◆ **TASK**
Using the data that follows, return exactly the lines from the one that contains "#[local] Set Elimination Schemes." through the one that contains "Definition DQ : string", ends included.

- - - - - - -

(** * CTO AI Code: the assistant facade of [cto_ai_code.py]

    A shallow embedding of the class [CTOAICode] and of the few Python
    builtins it calls, followed by the properties of its constructor and
    of its three operations.

    Conventions of the embedding.
    - A Python [str] is a Rocq [string]: the sequence of the bytes of its
      UTF-8 encoding, a lone surrogate, which has none, being written
      with the three bytes of the generalised encoding.  Concatenation,
      splitting on a line feed and containment act on the encoding
      exactly as they act on the text.
    - [Optional[str]] is [option string].
    - A Python call is a computation [Py A]: it reads and extends a
      [world] (the process environment and the trace of what the program
      asked of the outside) and either returns a value or raises.
    - [os.getenv] and [print] encode what they are given, the first with
      the encoding of the file system and the second with that of the
      standard output, and raise [UnicodeEncodeError] when that fails.
      What each encoding accepts is the [Platform] the program runs on.
      Where a statement names no platform it is about [lenient], a
      platform whose two encodings accept every text, as UTF-8 does for
      every text without a lone surrogate; the statements that name a
      platform hold on each, or on the one they name.
    - [str.upper] is a builtin whose Unicode tables are not part of the
      repository: the class is embedded in a section over it.
    - The functions [main] of [cto_ai_code.py] and the functions of
      [examples.py] are computations [Script A], which can also raise
      [KeyError] and [TypeError]; [repr] on a text is taken as [str.upper]
      is. *)

From Stdlib Require Import ZArith Ascii String DecimalString DecimalNat.
From stdpp Require Import base option list strings gmap.

Local Open Scope Z_scope.

(** ** Python values and builtins *)

(** The values stored in the dictionary built by [_mock_review_code]. *)
#[local] Unset Elimination Schemes.
Inductive value : Type :=
  | VStr (s : string)
  | VInt (z : Z)
  | VList (l : list value).
#[local] Set Elimination Schemes.

Inductive exn : Type :=
  | ValueError (msg : string)
  | UnicodeEncodeError (text : string).

Inductive outcome (A : Type) : Type :=
  | Returned (a : A)
  | Raised (e : exn).
Arguments Returned {A} a.
Arguments Raised {A} e.

(** What the program asks of the outside, in the order it asks. *)
Inductive event : Type :=
  | Getenv (name : string)
  | Print (text : string).

(** [environ] is [os.environ] as the constructor finds it, that is after
    the module-level [load_dotenv()] has run. *)
Record world : Type := World {
  environ : gmap string string;
  events : list event
}.

Definition log (e : event) (w : world) : world :=
  World (environ w) (events w ++ [e]).

Definition Py (A : Type) : Type := world -> outcome A * world.

Definition py_ret {A} (a : A) : Py A := fun w => (Returned a, w).

Definition py_bind {A B} (m : Py A) (k : A -> Py B) : Py B :=
  fun w =>
    match m w with
    | (Returned a, w') => k a w'
    | (Raised e, w') => (Raised e, w')
    end.

Definition lift {A} (o : outcome A) : Py A := fun w => (o, w).

(** With these two instances [x ← m; k] and [m;; k] sequence Python
    statements. *)
#[global] Instance py_mret : MRet Py := @py_ret.
#[global] Instance py_mbind : MBind Py := fun A B k m => py_bind m k.

(** The line feed and the double quote, the two characters of the
    templates that a literal cannot hold. *)
Definition LF : string := String "010"%char EmptyString.
Definition DQ : string := String "034"%char EmptyString.

(** [str(n)] for a non-negative [int]. *)
Definition str_of_nat (n : nat) : string :=
  NilZero.string_of_uint (Nat.to_uint n).

(** [int(s)] for a text of decimal digits. *)
Definition nat_of_str (s : string) : option nat :=
  option_map Nat.of_uint (NilZero.uint_of_string s).

(** [s.split(sep)]: the pieces of [s] between the occurrences of [sep],
    found left to right without overlap; [ValueError] on an empty [sep].
    [skip] counts the characters of a matched separator still to pass,
    [cur] is the piece being read. *)
Fixpoint split_from (sep : string) (skip : nat) (cur s : string) : list string :=
  match s with
  | EmptyString => [cur]
  | String c s' =>
      match skip with
      | S k => split_from sep k cur s'
      | O =>
          if String.prefix sep s
          then cur :: split_from sep (Nat.pred (String.length sep)) EmptyString s'
          else split_from sep O (cur +:+ String c EmptyString) s'
      end
  end.

Definition str_split (s sep : string) : outcome (list string) :=
  match sep with
  | EmptyString => Raised (ValueError "empty separator")
  | _ => Returned (split_from sep O EmptyString s)
  end.

(** [sep.join(l)]. *)
Fixpoint str_join (sep : string) (l : list string) : string :=
  match l with
  | [] => EmptyString
  | [x] => x
  | x :: l' => x +:+ sep +:+ str_join sep l'
  end.

(** [sub in s]. *)
Definition contains (s sub : string) : Prop :=
  exists pre post : string, s = pre +:+ sub +:+ post.

(** The number of line feeds of a text. *)
Fixpoint count_LF (s : string) : nat :=
  match s with
  | EmptyString => O
  | String c s' => (if Ascii.eqb c "010" then 1 else 0) + count_LF s'
  end%nat.

(** Truth value of an [Optional[str]]: [None] and the empty string are
    false. *)
Definition truthy (v : option string) : bool :=
  match v with
  | None => false
  | Some EmptyString => false
  | Some (String _ _) => true
  end.

(** [a or b]: [b] is evaluated only when [a] is false. *)
Definition py_or (a : option string) (b : Py (option string)) : Py (option string) :=
  if truthy a then py_ret a else b.

(** What the two encodings of the platform accept: [fs_encodes] is the
    encoding of the file system, with which [os.environ] encodes a name
    before it looks it up, and [stdout_encodes] that of the standard
    output, with which [print] encodes a text before it writes it. *)
Class Platform : Type := {
  fs_encodes : string -> bool;
  stdout_encodes : string -> bool
}.

(** [os.getenv(name)]: the name is encoded first, and the environment is
    asked only when that succeeds. *)
Definition os_getenv {P : Platform} (name : string) : Py (option string) :=
  fun w =>
    if fs_encodes name
    then (Returned (environ w !! name), log (Getenv name) w)
    else (Raised (UnicodeEncodeError name), w).

(** [print(text)]: the text is encoded first, and nothing is written
    when that fails. *)
Definition print {P : Platform} (text : string) : Py unit :=
  fun w =>
    if stdout_encodes text
    then (Returned tt, log (Print text) w)
    else (Raised (UnicodeEncodeError text), w).

(** A text of ASCII characters only. *)
Fixpoint is_ascii (s : string) : bool :=
  match s with
  | EmptyString => true
  | String c s' => (nat_of_ascii c <? 128)%nat && is_ascii s'
  end.

(** The surrogates of a text.  In the generalised encoding a surrogate
    is the byte 237 followed by a byte from 160 to 191; the second byte
    is 178 or 179 exactly for the surrogates from U+DC80 to U+DCFF, the
    ones the error handler [surrogateescape] turns back into bytes.
    [no_surrogate keep s] holds when [s] has no surrogate, those just
    named apart when [keep] is set. *)
Fixpoint no_surrogate (keep : bool) (s : string) : bool :=
  match s with
  | EmptyString => true
  | String c s' =>
      match s' with
      | EmptyString => true
      | String d _ =>
          let high := nat_of_ascii d in
          negb ((nat_of_ascii c =? 237)%nat
                && (160 <=? high)%nat && (high <=? 191)%nat
                && negb (keep && ((high =? 178) || (high =? 179))%nat))
          && no_surrogate keep s'
      end
  end.

(** A platform that refuses nothing. *)
Definition lenient : Platform :=
  {| fs_encodes := fun _ => true; stdout_encodes := fun _ => true |}.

- - - - - - -

◆ **ANSWER SECTION**
#[local] Set Elimination Schemes.

Inductive exn : Type :=
  | ValueError (msg : string)
  | UnicodeEncodeError (text : string).

Inductive outcome (A : Type) : Type :=
  | Returned (a : A)
  | Raised (e : exn).
Arguments Returned {A} a.
Arguments Raised {A} e.

(** What the program asks of the outside, in the order it asks. *)
Inductive event : Type :=
  | Getenv (name : string)
  | Print (text : string).

(** [environ] is [os.environ] as the constructor finds it, that is after
    the module-level [load_dotenv()] has run. *)
Record world : Type := World {
  environ : gmap string string;
  events : list event
}.

Definition log (e : event) (w : world) : world :=
  World (environ w) (events w ++ [e]).

Definition Py (A : Type) : Type := world -> outcome A * world.

Definition py_ret {A} (a : A) : Py A := fun w => (Returned a, w).

Definition py_bind {A B} (m : Py A) (k : A -> Py B) : Py B :=
  fun w =>
    match m w with
    | (Returned a, w') => k a w'
    | (Raised e, w') => (Raised e, w')
    end.

Definition lift {A} (o : outcome A) : Py A := fun w => (o, w).

(** With these two instances [x ← m; k] and [m;; k] sequence Python
    statements. *)
#[global] Instance py_mret : MRet Py := @py_ret.
#[global] Instance py_mbind : MBind Py := fun A B k m => py_bind m k.

(** The line feed and the double quote, the two characters of the
    templates that a literal cannot hold. *)
Definition LF : string := String "010"%char EmptyString.
Definition DQ : string := String "034"%char EmptyString.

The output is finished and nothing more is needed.